Structural Investigation on Thermoresponsive PVA/Poly(Methacrylate-co-N-isopropylacrylamide) Microgels across the Volume Phase Transition

Characterization of switchable microgels is a major task in drug delivery science. The study of soft polymeric devices requires a combined use of spectroscopy, microscopy, and scattering approaches enabling the characterization of nanostructured features across a volume phase transition. In this work the structural changes of poly(vinyl alcohol) based thermoreversible microgel particles which incorporate p(NiPAAm-co-methacrylate) chains across the transition temperature occurring at 33 °C have been addressed by utilizing reciprocal and direct space approaches such as small angle neutron scattering, SANS, dynamic light scattering, DLS, soft transmittance X-ray microscopy, STXM, and confocal laser scanning microscopy, CLSM, respectively.
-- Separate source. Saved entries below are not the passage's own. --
(* ===== verification/BTree.v ===== *)
(** * [BTreeMap] with integer keys

    The standard library's ordered map, as the list of its entries in key
    order: what iteration visits, [insert], [get] and the last entry of
    [range(..=key)]. *)

From Stdlib Require Import ZArith Lia.
From stdpp Require Import base numbers list sets sorting.
From S2P Require Import Prelude.

Open Scope Z_scope.

Section btree.
Context {V : Type}.
Implicit Types m : list (Z * V).

Fixpoint bt_insert (k : Z) (v : V) m : list (Z * V) :=
  match m with
  | [] => [(k, v)]
  | (k', v') :: m' =>
      if k <? k' then (k, v) :: m
      else if k =? k' then (k, v) :: m'
      else (k', v') :: bt_insert k v m'
  end.

Fixpoint bt_get (k : Z) m : option V :=
  match m with
  | [] => None
  | (k', v) :: m => if k =? k' then Some v else bt_get k m
  end.

(** [range(..=k).next_back()]. *)
Fixpoint bt_floor (k : Z) m : option (Z * V) :=
  match m with
  | [] => None
  | (k', v) :: m =>
      if k' <=? k then match bt_floor k m with Some e => Some e | None => Some (k', v) end
      else None
  end.

(** Keys strictly ascending. *)
Definition bt_sorted m : Prop := StronglySorted Z.lt m.*1.

Lemma bt_sorted_cons k v m :
  bt_sorted ((k, v) :: m) ↔ bt_sorted m ∧ Forall (λ e, k < fst e) m.
Proof.
  unfold bt_sorted. simpl. split.
  - intros Hs. inversion Hs as [|? ? Hs' Hf]; subst. split; [done|]. by rewrite Forall_fmap in Hf.
  - intros [Hs Hf]. constructor; [done|]. by rewrite Forall_fmap.
Qed.

Lemma bt_insert_elem k v m e :
  bt_sorted m → e ∈ bt_insert k v m ↔ e = (k, v) ∨ (e ∈ m ∧ fst e ≠ k).
Proof.
  induction m as [|[k' v'] m IH]; intros Hs; cbn [bt_insert].
  { rewrite elem_of_cons. set_solver. }
  apply bt_sorted_cons in Hs as [Hs Hf]. rewrite list.Forall_forall in Hf.
  destruct (Z.ltb_spec k k'); [|destruct (Z.eqb_spec k k') as [->|Hne]].
  - rewrite !elem_of_cons. split; [|set_solver].
    intros [->|[->|Hin]]; [by left|right; split; [by left|simpl; lia]|].
    right. split; [by right|]. specialize (Hf e Hin). lia.
  - rewrite !elem_of_cons. split.
    + intros [->|Hin]; [by left|]. right. split; [by right|]. specialize (Hf e Hin). lia.
    + intros [->|[[->|Hin] Hk]]; [by left|done|by right].
  - rewrite !elem_of_cons, IH by done. split.
    + intros [->|[->|[Hin Hk]]]; [right; split; [by left|simpl; lia]|by left|]. right. split; [by right|done].
    + intros [->|[[->|Hin] Hk]]; [right; by left|by left|]. right. by right.
Qed.

Lemma bt_insert_sorted k v m : bt_sorted m → bt_sorted (bt_insert k v m).
Proof.
  induction m as [|[k' v'] m IH]; intros Hs; cbn [bt_insert]; [by repeat constructor|].
  pose proof Hs as Hs0. apply bt_sorted_cons in Hs as [Hs Hf].
  destruct (Z.ltb_spec k k'); [|destruct (Z.eqb_spec k k') as [->|Hne]].
  - apply bt_sorted_cons. split; [done|]. constructor; [done|].
    eapply Forall_impl; [exact Hf|]. simpl. lia.
  - apply bt_sorted_cons. by split.
  - apply bt_sorted_cons. split; [by apply IH|]. apply list.Forall_forall. intros e He.
    apply bt_insert_elem in He as [->|[He _]]; [simpl; lia| |done].
    by rewrite list.Forall_forall in Hf; apply Hf.
Qed.

Lemma bt_sorted_unique m k v v' : bt_sorted m → (k, v) ∈ m → (k, v') ∈ m → v = v'.
Proof.
  induction m as [|[k0 v0] m IH]; intros Hs H1 H2; [by apply elem_of_nil in H1|].
  apply bt_sorted_cons in Hs as [Hs Hf]. rewrite list.Forall_forall in Hf.
  apply elem_of_cons in H1 as [H1|H1], H2 as [H2|H2]; simplify_eq; [done| | |by apply IH].
  - specialize (Hf _ H2). simpl in Hf. lia.
  - specialize (Hf _ H1). simpl in Hf. lia.
Qed.

Lemma bt_floor_None m k : bt_sorted m → bt_floor k m = None → ∀ e, e ∈ m → k < fst e.
Proof.
  induction m as [|[k0 v0] m IH]; intros Hs Hn e He; [by apply elem_of_nil in He|].
  apply bt_sorted_cons in Hs as [Hs Hf]. rewrite list.Forall_forall in Hf. cbn [bt_floor] in Hn.
  destruct (Z.leb_spec k0 k) as [|Hgt]; [by destruct (bt_floor k m)|].
  apply elem_of_cons in He as [->|He]; [done|]. specialize (Hf _ He). simpl in Hf. lia.
Qed.

(** The floor is the entry with the greatest key not above [k]. *)
Lemma bt_floor_Some m k k' v :
  bt_sorted m →
  bt_floor k m = Some (k', v) ↔ (k', v) ∈ m ∧ k' ≤ k ∧ ∀ e, e ∈ m → fst e ≤ k → fst e ≤ k'.
Proof.
  revert k' v. induction m as [|[k0 v0] m IH]; intros k' v Hs; cbn [bt_floor].
  { split; [done|]. intros [Hin _]. by apply elem_of_nil in Hin. }
  apply bt_sorted_cons in Hs as [Hs Hf]. rewrite list.Forall_forall in Hf.
  destruct (Z.leb_spec k0 k) as [Hle|Hgt].
  2: { split; [done|]. intros (Hin & Hk & _). apply elem_of_cons in Hin as [[= -> ->]|Hin]; [lia|].
       specialize (Hf _ Hin). simpl in Hf. lia. }
  destruct (bt_floor k m) as [[k1 v1]|] eqn:Hfl.
  - destruct (proj1 (IH k1 v1 Hs) eq_refl) as (Hin1 & Hk1 & Hm1). pose proof (Hf _ Hin1) as Hlt. simpl in Hlt.
    split.
    + intros [= <- <-]. split; [by right|]. split; [done|]. intros e He Hek.
      apply elem_of_cons in He as [->|He]; [simpl; lia|by apply Hm1].
    + intros (Hin & Hk & Hm). apply elem_of_cons in Hin as [[= -> ->]|Hin].
      * specialize (Hm (k1, v1) (list_elem_of_further _ _ _ Hin1) Hk1). simpl in Hm. lia.
      * assert (k1 = k') as <-.
        { pose proof (Hm1 _ Hin Hk). pose proof (Hm (k1, v1) (list_elem_of_further _ _ _ Hin1) Hk1).
          simpl in *. lia. }
        by rewrite (bt_sorted_unique m k1 v1 v).
  - pose proof (bt_floor_None m k Hs Hfl) as Hno.
    split.
    + intros [= <- <-]. split; [by left|]. split; [done|]. intros e He Hek.
      apply elem_of_cons in He as [->|He]; [done|]. specialize (Hno e He). lia.
    + intros (Hin & Hk & _). apply elem_of_cons in Hin as [[= -> ->]|Hin]; [done|].
      specialize (Hno _ Hin). simpl in Hno. lia.
Qed.
End btree.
The comparison between the results obtained from those approaches allows an evaluation of the driving forces acting in the transition and reveals the changes in the microgel structure at nanoscale level. The structure of the poly(vinyl alcohol) based microgel particles, incorporating p(NiPAAm) sequences, consist of a hydrogel core and of a crown of polymer chains projected, at room temperature, in aqueous medium. An increase of the temperature above 33 °C causes a volume phase transition of the system characterized by the collapse of the particle core and of the chains grafted at the particle surface. This transition is accompanied by a massive release of water and an increase of the interface with the dispersing aqueous medium, causing the passage from a permeable to a semipermeable structure.